Historians estimate the structure was built from roughly 2.3 million stone blocks during Pharaoh Khufu's reign, a feat demanding extraordinary planning and coordination. Simulations based on the new model suggest blocks could have been placed every four to six minutes, maintaining a fast and consistent pace. At that rate, the pyramid could have been completed in just 14 to 21 years, though factoring in quarrying, transport, and worker breaks extends the total timeline to around 20 to 27 years.

Crucially, this theory also explains mysterious empty spaces detected inside the pyramid, suggesting parts of the hidden ramp remain embedded within the structure. Rosell Roig noted that Old Kingdom technology precluded iron tools or wheeled heavy transport but allowed for copper chisels, water-lubricated sledges, ropes, levers, earthen works, and Nile barges. In a study published in NPJ Heritage Science in March 2026, he explained how these constraints were encoded into the model parameters to satisfy the historical construction window.

For centuries, experts debated how ancient builders managed to raise such massive materials with limited technology while maintaining the pyramid's precise geometry. Many earlier ramp theories struggled to explain efficient construction without creating obstacles or requiring impossible amounts of extra stone. Rosell Roig's research addressed these challenges by combining multiple forms of analysis into a single system to simulate stone movement and structural stability.

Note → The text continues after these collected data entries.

(* ===== verification/JsMap.v ===== *)
(** * JsMap: JavaScript [Map] and [Array.prototype.sort]

    A [Map] iterates in insertion order and keeps the position of a key whose
    value is replaced, so it is an association list; [sort] is stable
    (ECMAScript 2019), so it is insertion sort. *)

From stdpp Require Import base option list strings sets sorting.
From Stdlib Require Import ZArith Lia Permutation.
From S2P Require Import Prelude.

Local Open Scope Z_scope.

Abbreviation jsmap V := (list (string * V)).

Section Map.
Context {V : Type}.
Implicit Types (m : jsmap V) (k : string) (v : V).

Fixpoint jm_get k m : option V :=
  match m with
  | [] => None
  | (k', v) :: m' => if String.eqb k k' then Some v else jm_get k m'
  end.

(** [m.set(k, v)]. *)
Fixpoint jm_set k v m : jsmap V :=
  match m with
  | [] => [(k, v)]
  | (k', v') :: m' => if String.eqb k k' then (k, v) :: m' else (k', v') :: jm_set k v m'
  end.

(** [m.delete(k)]: the map after it (whether [k] was there is [jm_has]). *)
Fixpoint jm_delete k m : jsmap V :=
  match m with
  | [] => []
  | (k', v') :: m' => if String.eqb k k' then m' else (k', v') :: jm_delete k m'
  end.

Definition jm_has k m : bool := match jm_get k m with Some _ => true | None => false end.
Definition jm_values m : list V := m.*2.
Definition jm_keys m : list string := m.*1.

(** No key twice. *)
Definition jm_wf m : Prop := NoDup (jm_keys m).

Lemma jm_get_elem k v m : jm_get k m = Some v -> (k, v) ∈ m.
Proof.
  induction m as [|[k' v'] m IH]; cbn; [done|]. destruct (String.eqb_spec k k') as [->|].
  - intros [= ->]. set_solver.
  - intros H%IH. set_solver.
Qed.

Lemma jm_get_None k m : jm_get k m = None <-> k ∉ jm_keys m.
Proof.
  induction m as [|[k' v'] m IH]; cbn; [set_solver|].
  destruct (String.eqb_spec k k') as [->|]; [set_solver|]. rewrite IH. set_solver.
Qed.

Lemma jm_wf_get k v m : jm_wf m -> (k, v) ∈ m -> jm_get k m = Some v.
Proof.
  unfold jm_wf. induction m as [|[k' v'] m IH]; cbn; [set_solver|].
  intros [Hk Hnd]%NoDup_cons [[= -> ->]|Hin]%elem_of_cons.
  - by rewrite String.eqb_refl.
  - destruct (String.eqb_spec k k') as [->|]; [|by apply IH].
    exfalso. apply Hk. apply list_elem_of_fmap. by exists (k', v).
Qed.

Lemma jm_get_set k k' v m :
  jm_get k' (jm_set k v m) = if String.eqb k' k then Some v else jm_get k' m.
Proof.
  induction m as [|[k1 v1] m IH]; cbn; [done|].
  destruct (String.eqb_spec k k1) as [->|Hk]; cbn.
  - by destruct (String.eqb_spec k' k1).
  - rewrite IH. destruct (String.eqb_spec k' k1) as [->|]; [|done].
    by destruct (String.eqb_spec k1 k).
Qed.

Lemma jm_keys_set k v m :
  jm_keys (jm_set k v m) = if decide (k ∈ jm_keys m) then jm_keys m else jm_keys m ++ [k].
Proof.
  unfold jm_keys. induction m as [|[k1 v1] m IH]; cbn; [by case_decide; [set_solver|]|].
  destruct (String.eqb_spec k k1) as [->|Hk]; cbn.
  - rewrite decide_True by set_solver. done.
  - rewrite IH. destruct (decide (k ∈ m.*1)).
    + by rewrite decide_True by set_solver.
    + by rewrite decide_False by set_solver.
Qed.

Lemma jm_wf_set k v m : jm_wf m -> jm_wf (jm_set k v m).
Proof.
  unfold jm_wf. intros H. rewrite jm_keys_set. case_decide as Hin; [done|].
  apply NoDup_app. split_and!; [done|set_solver|apply NoDup_singleton].
Qed.

Lemma jm_keys_delete k m : jm_wf m -> jm_keys (jm_delete k m) = filter (fun k' => k' <> k) (jm_keys m).
Proof.
  unfold jm_wf, jm_keys. induction m as [|[k1 v1] m IH]; [done|].
  rewrite fmap_cons. cbn [jm_delete fst].
  intros [Hk Hnd]%NoDup_cons. destruct (String.eqb_spec k k1) as [->|Hne].
  - rewrite filter_cons_False by auto. clear IH Hnd. revert Hk.
    induction (m.*1) as [|x l IH]; [done|]. intros [??]%not_elem_of_cons.
    rewrite filter_cons_True by auto. f_equal. by apply IH.
  - rewrite fmap_cons, filter_cons_True by auto. cbn [fst]. by rewrite IH.
Qed.

Lemma jm_wf_delete k m : jm_wf m -> jm_wf (jm_delete k m).
Proof. intros H. unfold jm_wf. rewrite jm_keys_delete by done. by apply NoDup_filter. Qed.

Lemma jm_get_delete k k' m :
  jm_wf m -> jm_get k' (jm_delete k m) = if String.eqb k' k then None else jm_get k' m.
Proof.
  intros Hwf. destruct (String.eqb_spec k' k) as [->|Hne].
  - apply jm_get_None. rewrite jm_keys_delete by done. rewrite list_elem_of_filter. by intros [??].
  - clear Hwf. induction m as [|[k1 v1] m IH]; cbn; [done|].
    destruct (String.eqb_spec k k1) as [->|]; cbn.
    + by destruct (String.eqb_spec k' k1).
    + by rewrite IH.
Qed.

Lemma jm_values_elem v m : v ∈ jm_values m <-> exists k, (k, v) ∈ m.
Proof.
  unfold jm_values. rewrite list_elem_of_fmap. split.
  - intros ([k v'] & -> & Hin). by exists k.
  - intros [k Hin]. by exists (k, v).
Qed.
End Map.

(** ** Sorting *)

Section Sort.
Context {A : Type} (cmp : A -> A -> Z).

Fixpoint insert_by (x : A) (l : list A) : list A :=
  match l with
  | [] => [x]
  | y :: l' => if cmp x y <=? 0 then x :: l else y :: insert_by x l'
  end.

(** [array.sort(cmp)]. *)
Definition sort_by (l : list A) : list A := foldr insert_by [] l.

Lemma insert_by_perm x l : Permutation (insert_by x l) (x :: l).
Proof.
  induction l as [|y l IH]; cbn; [done|]. case_match; [done|].
  rewrite IH. constructor.
Qed.

Lemma sort_by_perm l : Permutation (sort_by l) l.
Proof. induction l as [|x l IH]; cbn; [done|]. by rewrite insert_by_perm, IH. Qed.

(** A comparator that orders: total and transitive. *)
Context (cmp_total : forall a b, cmp a b <= 0 \/ cmp b a <= 0)
        (cmp_trans : forall a b c, cmp a b <= 0 -> cmp b c <= 0 -> cmp a c <= 0).

Lemma insert_by_sorted x l :
  StronglySorted (fun a b => cmp a b <= 0) l ->
  StronglySorted (fun a b => cmp a b <= 0) (insert_by x l).
Proof.
  induction 1 as [|y l Hs IH Hall]; cbn; [by repeat constructor|].
  destruct (Z.leb_spec (cmp x y) 0) as [Hle|Hgt].
  - constructor; [by constructor|]. constructor; [done|].
    eapply Forall_impl; [done|]. eauto.
  - constructor; [done|]. rewrite insert_by_perm. constructor; [|done].
    destruct (cmp_total x y); [lia|done].
Qed.

Lemma sort_by_sorted l : StronglySorted (fun a b => cmp a b <= 0) (sort_by l).
Proof. induction l as [|x l IH]; cbn; [constructor|by apply insert_by_sorted]. Qed.
End Sort.

Lemma insert_by_agree {A} (cmp cmp' : A -> A -> Z) x l :
  (forall b, b ∈ l -> cmp x b = cmp' x b) -> insert_by cmp x l = insert_by cmp' x l.
Proof.
  induction l as [|y l IH]; intros Heq; cbn; [done|].
  rewrite Heq by set_solver. case_match; [done|]. f_equal. apply IH. set_solver.
Qed.

(** Only the comparisons between members of the array matter. *)
Lemma sort_by_agree {A} (cmp cmp' : A -> A -> Z) l :
  (forall a b, a ∈ l -> b ∈ l -> cmp a b = cmp' a b) -> sort_by cmp l = sort_by cmp' l.
Proof.
  unfold sort_by. induction l as [|x l IH]; intros Heq; [done|]. cbn [foldr].
  rewrite <- IH by (intros; apply Heq; set_solver). apply insert_by_agree.
  intros b Hb. apply Heq; [set_solver|]. apply elem_of_cons; right.
  by rewrite <- (sort_by_perm cmp l).
Qed.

At the center of this system is the ramp itself, a gradual path built into the pyramid's outer structure rather than relying on massive external ramps. Sections of the outer stone layers were temporarily left open to form the upward path, then filled in as work progressed to remove visible evidence once construction finished. Rosell Roig described this method as "a helical path formed by omitting and backfilling perimeter courses," allowing the ramp to rise alongside the structure. Timing proved to be one of the most important elements of the study.

Computer modeling confirms that maintaining consistent intervals between stone placements enables construction to proceed within historically realistic timeframes. When researchers expanded the simulation to include quarrying and transporting materials along the Nile, the total construction window widened yet remained aligned with accepted estimates. Structural stability served as a critical priority, utilizing staged finite-element analysis to simulate pressure generated as each new layer of stone added weight to the growing monument. Results indicate that 'stresses and settlements remain within plausible limits for Old Kingdom limestone under self-weight,' proving the structure could support its immense mass throughout the building process.

The model also aligns with physical observations detected inside the pyramid. Imaging technology has revealed unexplained internal spaces, and the study demonstrates that the proposed ramp geometry corresponds directly with these features. This design would have allowed workers to move stone blocks steadily upward without constructing massive external ramps requiring enormous additional materials. Consequently, this alignment suggests the voids were not accidental gaps but structural elements created as part of the building process.

A defining strength of the model is its testability. Instead of offering an unprovable idea, the research outlines measurable physical markers for archaeologists to investigate, including 'falsifiable predictions (edge-fill signatures, corner wear).' These terms refer to specific patterns expected where ramps were filled in or where heavy traffic caused repeated wear. Rosell Roig notes that the model helps solve long-standing questions about how the pyramid was constructed efficiently without leaving visible traces. He wrote that the system 'helps reconcile throughput, survey access, and zero-footprint closure,' meaning it allows construction to remain efficient while preserving the pyramid's final appearance.

By integrating logistics, geometry, and structural modeling into a single framework, the study presents a workable construction pathway grounded in measurable constraints. If future archaeological investigations confirm the predicted physical evidence, these findings could reshape modern understanding of how one of the world's most famous monuments was built. The evidence points to a method relying not on brute force alone, but on careful planning, engineering precision, and a construction technique designed to disappear into the finished structure itself.